- EXTRACTED RECORDS -

(* ===== verification/Compact.v ===== *)
(** * Compaction

    [internal/engine/compact.go]: after a write is published, a stack of more
    than [maxSegments] segments is merged into one, and a delta past its
    thresholds is folded into a new base in the background, which is adopted
    with the segments that were published in the meantime.

    Pointers are compared by address, as the code does. Folding reads neither the
    engine nor anything that changes, so the engine of [foldAndAdoptCompaction]
    is the one at the moment of adopting. A panic is [None] until it is
    recovered. *)

From S2P Require Import Prelude Bitset Csr Kinds Props Snapshot Builder Segment View ViewAdj EdgeKinds ViewRows Fold FoldGraph.
From S2P Require Import Ledger ChangeSet BootGap Sizes Engine.
From stdpp Require Import options.
Unset Default Proof Using.
#[local] Open Scope N_scope.

(** ** Definitions *)

Definition maxSegments : N := 32.
Definition DefaultCompactEntries : Z := 65536.
Definition DefaultCompactBytes : N := 512 * 1048576.

Definition seg_entries (seg : Segment) : Z := Z.of_N (Segment_NodeCount seg + Segment_EdgeCount seg).
Definition deltaEntries (segs : list Segment) : Z := foldr (λ seg n, seg_entries seg + n)%Z 0%Z segs.
Definition deltaBytes (segs : list Segment) : N := u64 (sum_of Segment_ApproxBytes segs).
Definition deltaSize (segs : list Segment) : Z * N := (deltaEntries segs, deltaBytes segs).

Definition compactionThresholdExceeded (compactEntries : Z) (compactBytes : N) (entries : Z) (bytes : N) : bool :=
  if bool_decide (0 < compactEntries)%Z && bool_decide (compactEntries < entries)%Z then true
  else if (0 <? compactBytes) && (compactBytes <? bytes) then true
  else false.

Definition segmentsAfter (current captured : list (ref Segment)) : option (list (ref Segment)) :=
  if len current <? len captured then None
  else if forallb (λ p : ref Segment * ref Segment, p.1.1 =? p.2.1) (zip current captured) then Some (drop (length captured) current)
  else None.

Section compact.
Context `{GoStd}.

(** Everything a reader computes on demand is computed before the view is
    published. *)
Definition View_Warm (v : View) : option () :=
  if negb (Overlay v) then Some ()
  else _ ← edgeTombSlots v; _ ← dirtyAdjacency v; _ ← mergedOut v; _ ← mergedIn v; Some ().
Definition Snapshot_Warm (s : Snapshot) : option () := _ ← ensureEdgeKindIndex s; Some ().

Definition collapseSegmentStackIfNeeded (e : Engine) (view : viewPtr) : option (Engine * viewPtr) :=
  let segs := vp_segments view in
  if len segs <=? maxSegments then Some (e, view)
  else
    let '(e, seg) := allocate e (MergeSegments (Some <$> segs.*2)) in
    let merged := mkViewPtr (vp_base view) [seg] in
    _ ← Snapshot_Warm (vp_base merged).2;
    Some (with_snap e (Some merged), merged).

Definition maybeStartCompaction (e : Engine) (view : viewPtr) : Engine :=
  if l_compacting (e_loops e) then e
  else if negb (bool_decide (e_state e = stateServing)) then e
  else
    let segs := vp_segments view in
    if len segs =? 0 then e
    else
      let entries := deltaEntries segs.*2 in
      let tripped := compactionThresholdExceeded (cfg_CompactEntries (e_cfg e)) 0 entries 0 in
      let tripped := if negb tripped && (0 <? cfg_CompactBytes (e_cfg e))
        then compactionThresholdExceeded 0 (cfg_CompactBytes (e_cfg e)) 0 (deltaBytes segs.*2) else tripped in
      if negb tripped then e else spawn (set_compacting e true) (RunCompaction (vp_base view) segs).

Definition maintainAfterPublish (e : Engine) (view : viewPtr) : option Engine :=
  '(e, current) ← collapseSegmentStackIfNeeded e view; Some (maybeStartCompaction e current).

(** The segments a folded base starts with: the fold's own, then those published
    since, in one. *)
Definition carriedSegment (pending : option Segment) (tail : list (ref Segment)) : option Segment :=
  let carried := match pending with Some p => p :: tail.*2 | None => tail.*2 end in
  match carried with [] => None | _ => Some (MergeSegments (Some <$> carried)) end.

Definition adoptCompaction (e : Engine) (capturedBase : ref Snapshot) (capturedSegs : list (ref Segment))
    (folded : Snapshot) (pending : option Segment) : option (Engine * bool) :=
  match e_snap e with
  | None => Some (e, false)
  | Some current =>
      if negb ((vp_base current).1 =? capturedBase.1) then Some (e, false)
      else if negb (bool_decide (e_state e = stateServing)) then Some (e, false)
      else match segmentsAfter (vp_segments current) capturedSegs with
      | None => Some (e, false)
      | Some tail =>
          let '(e, base) := allocate e folded in
          let '(e, newView) :=
            match carriedSegment pending tail with
            | None => (e, mkViewPtr base [])
            | Some seg => let '(e, seg) := allocate e seg in (e, mkViewPtr base [seg])
            end in
          _ ← Snapshot_Warm folded;
          _ ← View_Warm (vp_view newView);
          Some (count_compaction (with_snap e (Some newView)), true)
      end
  end.

(** [stopped] and [stopped']: whether the engine was stopping before and after
    the fold. The edges carried over count the ones the fold kept apart. *)
Definition foldAndAdoptCompaction (stopped stopped' : bool) (e : Engine) (capturedBase : ref Snapshot)
    (capturedSegs : list (ref Segment)) : Engine * option (Snapshot * N) :=
  if stopped then (e, None)
  else match FoldWithPendingEdges capturedBase.2 capturedSegs.*2 with
  | None => (backgroundPanicked e, None)
  | Some (inr _) => (e, None)
  | Some (inl (folded, pending)) =>
      if stopped' then (e, None)
      else match adoptCompaction e capturedBase capturedSegs folded pending with
      | None => (backgroundPanicked e, None)
      | Some (e, false) => (e, None)
      | Some (e, true) => (e, Some (folded, match pending with Some p => Segment_EdgeCount p | None => 0 end))
      end
  end.
(** Without the save that follows an adopted fold. *)
Definition runCompaction (stopped stopped' : bool) (e : Engine) (capturedBase : ref Snapshot)
    (capturedSegs : list (ref Segment)) : Engine :=
  set_compacting (foldAndAdoptCompaction stopped stopped' e capturedBase capturedSegs).1 false.
End compact.

(** ** Warming *)

Section warm.
Context `{GoStd}.

Lemma warm_base v L Ds : View_rep v L Ds → Snapshot_Warm (v_base v) = Some ().
Proof. intros HR. unfold Snapshot_Warm. by destruct (base_index v L Ds HR) as (ix & -> & _). Qed.

Lemma warm_view v L Ds : View_rep v L Ds → View_NodeCount v < 2 ^ 31 → View_Warm v = Some ().
Proof.
  intros HR Hsize. unfold View_Warm. destruct (Overlay v) eqn:Ho; [|done]. simpl.
  destruct (edgeTombSlots_spec v L Ds HR) as (tomb & -> & _). simpl.
  destruct (dirty_spec v L Ds HR Hsize Ho) as (Hd & Ho1 & _ & Hi1 & _). unfold mergedOut, mergedIn. rewrite Hd. simpl.
  destruct (build_merged_spec v Hsize (walk_list v L true) (OutEdges v) (λ n y s, OutEdges_walk v L Ds HR n y s) (Some _) Ho1)
    as (m & ns & -> & _). simpl.
  destruct (build_merged_spec v Hsize (walk_list v L false) (InEdges v) (λ n y s, InEdges_walk v L Ds HR n y s) (Some _) Hi1)
    as (m' & ns' & -> & _). done.
Qed.
End warm.

(** ** Deltas merged into one *)

Lemma delta_all_app Ds Ds' : delta_all (Ds ++ Ds') = foldl delta_over (delta_all Ds) Ds'.
Proof. unfold delta_all. by rewrite foldl_app. Qed.
Lemma delta_over_empty D : delta_over delta_empty D = D.
Proof. destruct D. unfold delta_over. simpl. by rewrite !(right_id ∅ _). Qed.
Lemma delta_all_single D : delta_all [D] = D.
Proof. apply delta_over_empty. Qed.
Lemma delta_all_node Ds id o : d_nodes (delta_all Ds) !! id = Some o → ∃ D, D ∈ Ds ∧ d_nodes D !! id = Some o.
Proof.
  induction Ds as [|D Ds IH] using rev_ind; [done|]. rewrite delta_all_app. simpl.
  intros [Hd|[_ Hd]]%lookup_union_Some_raw; [exists D; split; [set_solver|done]|].
  destruct (IH Hd) as (D' & ? & ?). exists D'. split; [set_solver|done].
Qed.
Lemma delta_all_kinds Ds (K : gmap Z string) : (∀ D, D ∈ Ds → d_kinds D ⊆ K) → d_kinds (delta_all Ds) ⊆ K.
Proof.
  induction Ds as [|D Ds IH] using rev_ind; intros HK; [apply map_empty_subseteq|]. rewrite delta_all_app. simpl.
  apply map_union_least; [apply HK; set_solver|apply IH; intros; apply HK; set_solver].
Qed.
Lemma view_graph_merge L Ds : view_graph L [delta_all Ds] = view_graph L Ds.
Proof. by rewrite !view_graph_all, delta_all_single. Qed.

(** ** The stack of segments *)

Section stack.
Context `{GoStd}.

(** Collapsing keeps the graph and leaves at most [maxSegments] segments. *)
Lemma collapse_ok e p L Ds : View_rep (vp_view p) L Ds → ∃ e' p' Ds', collapseSegmentStackIfNeeded e p = Some (e', p') ∧
  View_rep (vp_view p') L Ds' ∧ delta_all Ds' = delta_all Ds ∧ len (vp_segments p') ≤ maxSegments ∧ vp_base p' = vp_base p ∧
  (e' = e ∧ p' = p ∧ Ds' = Ds ∨
   Ds' = [delta_all Ds] ∧ e' = with_snap (allocate e ()).1 (Some p') ∧
   vp_segments p' = [(e_next e, MergeSegments (Some <$> (vp_segments p).*2))]).
Proof.
  intros HR. unfold collapseSegmentStackIfNeeded. destruct (N.leb_spec (len (vp_segments p)) maxSegments) as [|Hlong].
  { exists e, p, Ds. split_and!; [done..|]. by left. }
  cbn [allocate vp_base]. rewrite (warm_base _ _ _ HR : Snapshot_Warm (vp_base p).2 = _). cbn [mbind option_bind].
  eexists _, _, [delta_all Ds]. split; [done|]. cbn [vp_segments vp_base]. split_and!; [|apply delta_all_single|done|done|by right].
  apply (view_resegment (vp_view p) L Ds [_]); [done| |by rewrite delta_all_single].
  constructor; [|done]. apply MergeSegments_rep, HR.
Qed.

Lemma segmentsAfter_spec current captured tail : segmentsAfter current captured = Some tail →
  (∀ x y, x ∈ current → y ∈ captured → x.1 = y.1 → x = y) → current = captured ++ tail.
Proof.
  unfold segmentsAfter. destruct (N.ltb_spec (len current) (len captured)) as [|Hl]; [done|].
  destruct (forallb _ _) eqn:Hf; [|done]. intros [= <-] Hsame. unfold len in Hl.
  rewrite <- (take_drop (length captured) current) at 1. f_equal.
  clear -Hf Hl Hsame. revert current Hf Hl Hsame. induction captured as [|y ys IH]; intros [|x xs] Hf Hl Hsame; try done.
  cbn [zip_with zip forallb length take] in *. apply andb_true_iff in Hf as [Hx%N.eqb_eq Hf]. f_equal.
  - apply Hsame; [set_solver..|done].
  - apply IH; [done|lia|]. intros; apply Hsame; set_solver.
Qed.

(** The view that a fold starts: the fold's result, then what was published
    since. *)
Lemma carried_view folded pending tail L' Ds' Ts (ever : gset N) : View_rep (mkView folded (opt_list pending)) L' Ds' →
  Forall2 Segment_rep tail.*2 Ts →
  (∀ id, id ∈ lo_ids L' ∨ is_added L' (delta_all (Ds' ++ Ts)) id → id ∈ ever) → N.of_nat (size ever) < 2 ^ 32 →
  ∃ Ds'', View_rep (mkView folded (opt_list (carriedSegment pending tail))) L' Ds'' ∧ delta_all Ds'' = delta_all (Ds' ++ Ts) ∧
    view_graph L' Ds'' = foldl apply_delta (view_graph L' Ds') Ts ∧ (Ds'' = [] ∨ Ds'' = [delta_all (Ds' ++ Ts)]).
Proof.
  intros HR HT Hin Hsz.
  assert (view_graph L' (Ds' ++ Ts) = foldl apply_delta (view_graph L' Ds') Ts) as <- by (unfold view_graph; by rewrite foldl_app).
  assert (Forall2 Segment_rep (opt_list pending ++ tail.*2) (Ds' ++ Ts)) as HF.
  { apply Forall2_app; [|done]. destruct HR as [_ HF _ _]. exact HF. }
  assert (carriedSegment pending tail = match opt_list pending ++ tail.*2 with [] => None
    | _ => Some (MergeSegments (Some <$> (opt_list pending ++ tail.*2))) end) as -> by by destruct pending.
  destruct (opt_list pending ++ tail.*2) as [|s l] eqn:El.
  - apply Forall2_nil_inv_l in HF as Hnil. rewrite Hnil in *. exists []. split_and!; [|done|done|by left].
    apply (view_room _ _ _ ever); try apply HR; done.
  - exists [delta_all (Ds' ++ Ts)]. split_and!; [|apply delta_all_single|apply view_graph_merge|by right].
    apply (view_room _ _ _ ever); [apply HR| |apply HR|by rewrite delta_all_single|done].
    constructor; [|done]. by apply (MergeSegments_rep (s :: l)).
Qed.
End stack.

- TASK DIRECTIONS -
All lines that hold the word "compactionThresholdExceeded" should be copied from the data.

- RESULT FOR THIS TASK -
Definition compactionThresholdExceeded (compactEntries : Z) (compactBytes : N) (entries : Z) (bytes : N) : bool :=
      let tripped := compactionThresholdExceeded (cfg_CompactEntries (e_cfg e)) 0 entries 0 in
        then compactionThresholdExceeded 0 (cfg_CompactBytes (e_cfg e)) 0 (deltaBytes segs.*2) else tripped in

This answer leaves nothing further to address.